Cowperwood’s meeting with Tighe & Company had come about in the
ordinary pursuance of his duties as outside man for Waterman & Company.
From the first Mr. Tighe took a keen interest in this subtle young
emissary.

“How’s business with you people?” he would ask, genially; or, “Find
that you’re getting many I.O.U.’s these days?”

Because of the unsettled condition of the country, the over-inflation
of securities, the slavery agitation, and so forth, there were
prospects of hard times. And Tighe—he could not have told you why—was
convinced that this young man was worth talking to in regard to all
this. He was not really old enough to know, and yet he did know.

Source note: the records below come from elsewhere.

(** * Android application modules of Soong (java/app.go)

    A shallow embedding of [java/app.go]: the dependency mutator of an
    [android_app] module, the assembly of its aapt flags, and the generation
    of its build actions, together with the properties of the flag sequence,
    of the certificate list and of the resource gating that the design
    document of the module states.

    Go values are modelled as the code has them.  A [string] is a sequence of
    bytes.  A [[]string] that the code appends to is a slice header (pointer,
    offset, length, capacity) into a store of backing arrays, so that the
    sharing between [a.appProperties.Aaptflags], the flags under construction
    and the per-invocation copies is the sharing of the program.  A run-time
    panic is an error result. *)

From Stdlib Require Import String Ascii List Arith Lia Bool.
From stdpp Require Import base tactics option list strings.

Open Scope string_scope.
Open Scope list_scope.

(** ** Go strings *)

Module strings.

(** [strings.HasPrefix(s, prefix)] *)
Definition HasPrefix (s prefix : string) : bool := String.prefix prefix s.

(** [strings.ContainsRune(s, c)] for a one-byte rune: used to say what a
    path "with a directory separator" is. *)
Fixpoint Contains_byte (c : ascii) (s : string) : bool :=
  match s with
  | EmptyString => false
  | String b s' => if Ascii.eqb b c then true else Contains_byte c s'
  end.

End strings.

Module filepath.

Definition Separator : ascii := "/"%char.
(** ** Python values *)

(** The values the two modules handle: what [json.loads] produces and
    [jsonify] accepts. A float is an IEEE 754 datum; no function below looks
    inside one. *)
Inductive pyval : Type :=
  | PNone
  | PBool (b : bool)
  | PInt (n : Z)
  | PFloat (f : spec_float)
  | PStr (s : string)
  | PList (l : list pyval)
  | PDict (d : gmap string pyval).

(** Nesting depth of a value: scalars are at depth 0, a container is one
    deeper than its deepest element. *)
Fixpoint depth (v : pyval) : nat :=
  match v with
  | PList l => S (foldr (fun x acc => Nat.max (depth x) acc) 0%nat l)
  | PDict d => S (map_fold (fun _ x acc => Nat.max (depth x) acc) 0%nat d)
  | _ => 0%nat
  end.

(** A dictionary display [{k1: v1, ..., kn: vn}]: Python starts from the
    empty dictionary and stores the items from left to right, a later item
    replacing an earlier one with the same key. *)
Definition dict_display (items : list (string * pyval)) : gmap string pyval :=
  foldl (fun d kv => <[kv.1 := kv.2]> d) ∅ items.

(** [d[k]] read as an option, on any value: only a dictionary has keys. *)
Definition getitem (v : pyval) (k : string) : option pyval :=
  match v with
  | PDict d => d !! k
  | _ => None
  end.

(** [set(v.keys())] for a dictionary. *)
Definition keys (v : pyval) : option (gset string) :=
  match v with
  | PDict d => Some (dom d)
  | _ => None
  end.

(** ** utils.py *)

Module Utils.

(** [def format_response(data)] *)
Definition format_response (data : pyval) : pyval :=
  PDict (dict_display
           [ ("status", PStr "success");
             ("data", data);
             ("timestamp", PStr "2024-01-01T00:00:00Z") ]).

(** [class DataProcessor]: one attribute, [config]. The configuration is
    whatever the caller passes, of any type. *)
Record DataProcessor (C : Type) : Type := { config : C }.
Arguments config {C} _.

(** [DataProcessor.__init__(self, config)] *)
Definition init {C : Type} (config : C) : DataProcessor C :=
  {| config := config |}.

(** [DataProcessor.process(self, data)] *)
Definition process {C : Type} (self : DataProcessor C) (data : pyval) : pyval :=
  format_response data.

End Utils.

(** ** Exceptions *)

(** The exception classes that can reach [get_data]: Python's built-in ones
    and those of [requests.exceptions] (requests 2.27 and later, where the
    decoding error of [Response.json] is the library's own
    [JSONDecodeError]). *)
Inductive exc_class : Type :=
  | BaseException | Exception | KeyboardInterrupt
  | OSError | ValueError | TypeError | RuntimeError | RecursionError
  | json_JSONDecodeError            (* json.JSONDecodeError *)
  | urllib3_HTTPError               (* urllib3.exceptions.HTTPError *)
  | RequestException | InvalidJSONError | JSONDecodeError | HTTPError
  | ConnectionError | ProxyError | SSLError
  | Timeout | ConnectTimeout | ReadTimeout
  | URLRequired | TooManyRedirects
  | MissingSchema | InvalidSchema | InvalidURL | InvalidHeader | InvalidProxyURL
  | ChunkedEncodingError | ContentDecodingError | StreamConsumedError
  | RetryError | UnrewindableBodyError.

#[global] Instance exc_class_eq_dec : EqDecision exc_class.
Proof. solve_decision. Defined.

(** [cls.__bases__] *)
Definition bases (c : exc_class) : list exc_class :=
  match c with
  | BaseException => []
  | Exception | KeyboardInterrupt => [BaseException]
  | OSError | ValueError | TypeError | RuntimeError
  | urllib3_HTTPError => [Exception]
  | RecursionError => [RuntimeError]
  | json_JSONDecodeError => [ValueError]
  | RequestException => [OSError]
  | InvalidJSONError | HTTPError | ConnectionError | Timeout | URLRequired
  | TooManyRedirects | ChunkedEncodingError | RetryError
  | UnrewindableBodyError => [RequestException]
  | JSONDecodeError => [InvalidJSONError; json_JSONDecodeError]
  | ProxyError | SSLError => [ConnectionError]
  | ConnectTimeout => [ConnectionError; Timeout]
  | ReadTimeout => [Timeout]
  | MissingSchema | InvalidSchema | InvalidURL | InvalidHeader =>
      [RequestException; ValueError]
  | InvalidProxyURL => [InvalidURL]
  | ContentDecodingError => [RequestException; urllib3_HTTPError]
  | StreamConsumedError => [RequestException; TypeError]
  end.

(** [issubclass(c, d)], climbing at most [fuel] levels of the hierarchy. *)
Fixpoint issubclass_upto (fuel : nat) (c d : exc_class) : bool :=
  bool_decide (c = d) ||
  match fuel with
  | O => false
  | S fuel' => existsb (fun b => issubclass_upto fuel' b d) (bases c)
  end.

(** No class above is more than six steps below [BaseException]. *)
Definition issubclass (c d : exc_class) : bool := issubclass_upto 6 c d.

(** A raised exception: its class and the text [str(e)] yields. *)
Record pyexc : Type := { exc_type : exc_class; exc_text : string }.

(** [str(e)] *)
Definition str (e : pyexc) : string := exc_text e.

(** [isinstance(e, cls)] *)
Definition isinstance (e : pyexc) (cls : exc_class) : bool :=
  issubclass (exc_type e) cls.

(** The outcome of evaluating a Python expression: a value, or an exception
    on its way up. *)
Inductive result (A : Type) : Type :=
  | Ok (a : A)
  | Raise (e : pyexc).
Arguments Ok {A} a.
Arguments Raise {A} e.

(** ** The upstream world and the effect monad *)

(** What the JSON decoder ([json.loads]) makes of a response body: the value
    it denotes; the message of the [json.JSONDecodeError] it raises on text
    that is not JSON; or an exception of another kind that it raises before
    it is through (a [RecursionError] on brackets nested too deep, a
    [ValueError] on an integer literal with too many digits). *)
Inductive json_text : Type :=
  | Valid (v : pyval)
  | Invalid (errmsg : string)
  | Overwhelms (e : pyexc).

(** [requests.models.Response], the attributes the handler's calls read. *)
Record Response : Type :=
  { status_code : Z; reason : string; url : string; content : json_text }.

(** The world a handler runs in: [net n u] is what the [n]-th call of
    [requests.get] in the process, made with the URL [u], comes back with (the
    final response, after the redirects the library followed on its own, or
    the exception the library raises); [sent] lists the URLs [requests.get]
    was called with so far, one entry per call. It is a log of calls, not of
    the HTTP requests on the wire: one call may send several. *)
Record world : Type :=
  { net : nat -> string -> result Response; sent : list string }.

(** Computations that may raise and may talk to the network. *)
Definition M (A : Type) : Type := world -> result A * world.

Definition ret {A : Type} (a : A) : M A := fun w => (Ok a, w).

Definition raise {A : Type} (e : pyexc) : M A := fun w => (Raise e, w).

Definition bind {A B : Type} (m : M A) (f : A -> M B) : M B :=
  fun w =>
    match m w with
    | (Ok a, w') => f a w'
    | (Raise e, w') => (Raise e, w')
    end.

Declare Scope py_scope.
Delimit Scope py_scope with py.
Notation "x <- m ;; k" := (bind m (fun x => k))
  (at level 100, m at next level, right associativity) : py_scope.
Notation "m ;;; k" := (bind m (fun _ => k))
  (at level 100, right associativity) : py_scope.
Local Open Scope py_scope.

(** [try: body  except cls as e: handler(e)]: an exception of the body is
    handled when it is an instance of [cls], and keeps going up otherwise. *)
Definition try_except {A : Type} (body : M A) (cls : exc_class)
    (handler : pyexc -> M A) : M A :=
  fun w =>
    match body w with
    | (Ok a, w') => (Ok a, w')
    | (Raise e, w') =>
        if isinstance e cls then handler e w' else (Raise e, w')
    end.

(** ** The requests library, as [app.py] uses it *)

Module Requests.

(** [requests.get(url)]: one call of the library. The call is logged and
    the network answers. *)
Definition get (u : string) : M Response :=
  fun w => (net w (length (sent w)) u,
            {| net := net w; sent := sent w ++ [u] |}).

(** [Response.raise_for_status()]: an [HTTPError] for a 4xx or a 5xx
    status, nothing otherwise. *)
Definition raise_for_status (r : Response) : M unit :=
  if bool_decide (400 <= status_code r < 500) then
    raise {| exc_type := HTTPError;
             exc_text := pretty (status_code r) +:+ " Client Error: "
                         +:+ reason r +:+ " for url: " +:+ url r |}
  else if bool_decide (500 <= status_code r < 600) then
    raise {| exc_type := HTTPError;
             exc_text := pretty (status_code r) +:+ " Server Error: "
                         +:+ reason r +:+ " for url: " +:+ url r |}
  else ret tt.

“Oh, things are going pretty well with us, thank you, Mr. Tighe,”
Cowperwood would answer.

“I tell you,” he said to Cowperwood one morning, “this slavery
agitation, if it doesn’t stop, is going to cause trouble.”

A negro slave belonging to a visitor from Cuba had just been abducted
and set free, because the laws of Pennsylvania made freedom the right
of any negro brought into the state, even though in transit only to
another portion of the country, and there was great excitement because
of it. Several persons had been arrested, and the newspapers were
discussing it roundly.

“I don’t think the South is going to stand for this thing. It’s making
trouble in our business, and it must be doing the same thing for
others. We’ll have secession here, sure as fate, one of these days.” He
talked with the vaguest suggestion of a brogue.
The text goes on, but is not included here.